> [Supplied information]:
++++++++++
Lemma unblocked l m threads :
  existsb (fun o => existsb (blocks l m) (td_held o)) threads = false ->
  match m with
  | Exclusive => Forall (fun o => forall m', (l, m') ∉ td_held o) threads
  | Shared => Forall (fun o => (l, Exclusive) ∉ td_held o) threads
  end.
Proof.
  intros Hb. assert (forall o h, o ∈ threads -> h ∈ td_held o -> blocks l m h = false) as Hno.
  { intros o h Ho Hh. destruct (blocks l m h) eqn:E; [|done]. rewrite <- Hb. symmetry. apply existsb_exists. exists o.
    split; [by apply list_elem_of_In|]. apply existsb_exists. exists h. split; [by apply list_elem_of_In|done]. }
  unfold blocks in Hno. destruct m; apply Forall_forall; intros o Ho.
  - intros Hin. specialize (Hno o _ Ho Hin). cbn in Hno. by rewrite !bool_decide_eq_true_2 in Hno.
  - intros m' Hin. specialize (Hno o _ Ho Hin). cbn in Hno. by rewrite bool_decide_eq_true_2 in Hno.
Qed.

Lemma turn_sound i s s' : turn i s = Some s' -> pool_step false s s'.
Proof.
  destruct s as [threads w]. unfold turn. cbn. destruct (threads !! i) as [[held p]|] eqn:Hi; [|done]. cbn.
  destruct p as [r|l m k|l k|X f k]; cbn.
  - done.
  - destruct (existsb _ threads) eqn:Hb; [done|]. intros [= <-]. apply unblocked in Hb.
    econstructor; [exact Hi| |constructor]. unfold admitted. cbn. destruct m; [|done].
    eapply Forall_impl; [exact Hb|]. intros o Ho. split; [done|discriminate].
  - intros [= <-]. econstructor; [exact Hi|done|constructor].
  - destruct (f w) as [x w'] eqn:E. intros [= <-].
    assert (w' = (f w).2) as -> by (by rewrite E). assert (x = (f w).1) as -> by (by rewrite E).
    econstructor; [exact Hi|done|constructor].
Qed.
++++++++++
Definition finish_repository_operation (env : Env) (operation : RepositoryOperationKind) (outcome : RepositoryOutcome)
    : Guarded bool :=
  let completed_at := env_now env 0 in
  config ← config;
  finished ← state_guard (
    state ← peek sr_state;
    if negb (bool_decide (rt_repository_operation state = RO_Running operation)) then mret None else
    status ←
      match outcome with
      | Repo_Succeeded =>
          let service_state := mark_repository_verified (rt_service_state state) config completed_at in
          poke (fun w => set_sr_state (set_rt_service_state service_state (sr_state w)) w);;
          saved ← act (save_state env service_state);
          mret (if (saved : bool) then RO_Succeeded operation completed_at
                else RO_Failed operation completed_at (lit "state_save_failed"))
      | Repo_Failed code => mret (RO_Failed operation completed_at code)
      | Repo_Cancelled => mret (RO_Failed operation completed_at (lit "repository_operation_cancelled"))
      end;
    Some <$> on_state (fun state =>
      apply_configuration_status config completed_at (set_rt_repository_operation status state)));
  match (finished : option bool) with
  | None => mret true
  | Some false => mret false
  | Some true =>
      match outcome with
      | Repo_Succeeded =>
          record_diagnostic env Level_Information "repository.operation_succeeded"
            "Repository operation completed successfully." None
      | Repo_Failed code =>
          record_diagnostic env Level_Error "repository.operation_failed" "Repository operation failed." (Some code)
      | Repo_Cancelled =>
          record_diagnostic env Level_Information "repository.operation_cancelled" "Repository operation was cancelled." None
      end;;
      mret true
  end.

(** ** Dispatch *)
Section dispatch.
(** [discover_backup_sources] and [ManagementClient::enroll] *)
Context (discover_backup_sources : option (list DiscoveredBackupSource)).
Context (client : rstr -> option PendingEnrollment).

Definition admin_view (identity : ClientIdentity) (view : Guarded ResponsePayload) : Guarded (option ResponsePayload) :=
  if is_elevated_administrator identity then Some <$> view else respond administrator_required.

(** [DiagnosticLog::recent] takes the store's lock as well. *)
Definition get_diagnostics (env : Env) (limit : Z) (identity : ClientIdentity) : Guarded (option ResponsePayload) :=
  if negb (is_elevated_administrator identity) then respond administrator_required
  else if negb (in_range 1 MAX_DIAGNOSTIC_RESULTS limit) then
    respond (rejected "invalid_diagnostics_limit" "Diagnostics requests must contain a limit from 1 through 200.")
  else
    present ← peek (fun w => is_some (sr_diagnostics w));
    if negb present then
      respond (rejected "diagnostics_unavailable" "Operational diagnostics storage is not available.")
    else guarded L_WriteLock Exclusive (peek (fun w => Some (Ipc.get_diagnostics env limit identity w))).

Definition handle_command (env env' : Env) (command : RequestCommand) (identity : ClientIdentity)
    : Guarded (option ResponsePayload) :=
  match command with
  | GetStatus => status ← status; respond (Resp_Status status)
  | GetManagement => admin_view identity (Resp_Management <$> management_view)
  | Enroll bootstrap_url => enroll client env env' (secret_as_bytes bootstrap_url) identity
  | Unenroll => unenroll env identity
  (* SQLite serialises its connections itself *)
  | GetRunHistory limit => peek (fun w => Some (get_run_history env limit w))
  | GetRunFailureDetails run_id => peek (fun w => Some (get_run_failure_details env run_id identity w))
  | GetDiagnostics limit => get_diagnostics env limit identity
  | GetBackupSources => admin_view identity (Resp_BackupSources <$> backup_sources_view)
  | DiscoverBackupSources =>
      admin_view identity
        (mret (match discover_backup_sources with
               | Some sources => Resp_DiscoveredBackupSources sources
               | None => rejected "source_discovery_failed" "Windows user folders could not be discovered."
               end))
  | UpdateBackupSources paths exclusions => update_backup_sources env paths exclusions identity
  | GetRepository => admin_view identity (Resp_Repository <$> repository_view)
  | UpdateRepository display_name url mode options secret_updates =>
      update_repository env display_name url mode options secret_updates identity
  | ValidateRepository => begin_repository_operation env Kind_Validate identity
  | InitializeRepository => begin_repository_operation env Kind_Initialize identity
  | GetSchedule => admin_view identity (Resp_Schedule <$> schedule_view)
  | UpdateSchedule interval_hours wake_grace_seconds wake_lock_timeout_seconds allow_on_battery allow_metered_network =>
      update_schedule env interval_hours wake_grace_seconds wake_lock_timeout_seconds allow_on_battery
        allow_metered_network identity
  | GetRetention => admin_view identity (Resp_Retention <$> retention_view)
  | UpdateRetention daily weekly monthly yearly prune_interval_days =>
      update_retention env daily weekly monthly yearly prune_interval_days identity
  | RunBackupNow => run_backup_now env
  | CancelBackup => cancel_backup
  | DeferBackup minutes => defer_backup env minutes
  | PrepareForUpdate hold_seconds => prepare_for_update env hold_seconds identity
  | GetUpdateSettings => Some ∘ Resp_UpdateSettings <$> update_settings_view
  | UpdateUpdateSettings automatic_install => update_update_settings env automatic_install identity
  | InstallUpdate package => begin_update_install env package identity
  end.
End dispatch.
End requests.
++++++++++
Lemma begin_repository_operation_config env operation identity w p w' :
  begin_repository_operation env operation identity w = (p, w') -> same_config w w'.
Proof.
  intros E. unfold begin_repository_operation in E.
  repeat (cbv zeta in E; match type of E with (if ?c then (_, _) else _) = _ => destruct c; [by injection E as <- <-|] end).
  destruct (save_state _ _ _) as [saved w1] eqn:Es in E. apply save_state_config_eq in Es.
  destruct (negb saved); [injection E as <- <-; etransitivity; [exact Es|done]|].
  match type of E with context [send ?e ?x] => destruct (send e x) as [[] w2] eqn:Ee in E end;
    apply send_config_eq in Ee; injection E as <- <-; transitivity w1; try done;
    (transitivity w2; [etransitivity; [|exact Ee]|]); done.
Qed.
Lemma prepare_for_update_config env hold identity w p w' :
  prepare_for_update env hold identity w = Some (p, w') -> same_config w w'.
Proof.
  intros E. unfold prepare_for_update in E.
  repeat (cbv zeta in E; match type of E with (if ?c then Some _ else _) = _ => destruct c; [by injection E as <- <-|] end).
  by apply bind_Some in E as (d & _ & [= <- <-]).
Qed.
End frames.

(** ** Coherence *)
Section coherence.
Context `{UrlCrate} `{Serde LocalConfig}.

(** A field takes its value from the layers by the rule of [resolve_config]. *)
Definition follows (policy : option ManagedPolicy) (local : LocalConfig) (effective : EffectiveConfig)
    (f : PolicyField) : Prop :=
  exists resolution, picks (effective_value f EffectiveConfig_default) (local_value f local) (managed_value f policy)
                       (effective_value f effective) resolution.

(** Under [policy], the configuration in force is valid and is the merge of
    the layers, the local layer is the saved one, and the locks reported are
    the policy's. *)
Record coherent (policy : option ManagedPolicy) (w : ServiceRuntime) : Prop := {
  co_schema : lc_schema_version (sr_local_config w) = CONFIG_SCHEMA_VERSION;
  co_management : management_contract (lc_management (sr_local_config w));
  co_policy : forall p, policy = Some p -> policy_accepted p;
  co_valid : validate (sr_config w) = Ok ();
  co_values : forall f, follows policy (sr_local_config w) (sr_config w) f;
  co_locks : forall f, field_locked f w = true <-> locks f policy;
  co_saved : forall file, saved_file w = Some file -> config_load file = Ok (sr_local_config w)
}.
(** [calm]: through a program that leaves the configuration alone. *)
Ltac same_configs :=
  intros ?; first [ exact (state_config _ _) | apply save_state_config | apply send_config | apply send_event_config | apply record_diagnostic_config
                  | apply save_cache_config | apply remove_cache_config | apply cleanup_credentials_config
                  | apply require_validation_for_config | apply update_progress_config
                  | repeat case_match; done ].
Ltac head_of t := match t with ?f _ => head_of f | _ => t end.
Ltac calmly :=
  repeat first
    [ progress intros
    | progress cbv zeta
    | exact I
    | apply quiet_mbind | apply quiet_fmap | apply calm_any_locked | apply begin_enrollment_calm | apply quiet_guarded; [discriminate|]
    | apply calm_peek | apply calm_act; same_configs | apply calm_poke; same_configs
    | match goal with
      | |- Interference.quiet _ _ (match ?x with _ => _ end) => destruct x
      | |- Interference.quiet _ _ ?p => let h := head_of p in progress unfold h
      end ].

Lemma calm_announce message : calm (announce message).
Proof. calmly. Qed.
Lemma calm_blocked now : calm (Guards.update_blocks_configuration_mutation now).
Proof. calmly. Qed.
++++++++++
> [What you should do]:
Copy, exactly and only, the lines above that begin with the one containing "(** ** Coherence *)" and finish with the one containing "(f : PolicyField)".

> [Answer to the exercise]:
(** ** Coherence *)
Section coherence.
Context `{UrlCrate} `{Serde LocalConfig}.

(** A field takes its value from the layers by the rule of [resolve_config]. *)
Definition follows (policy : option ManagedPolicy) (local : LocalConfig) (effective : EffectiveConfig)
    (f : PolicyField) : Prop :=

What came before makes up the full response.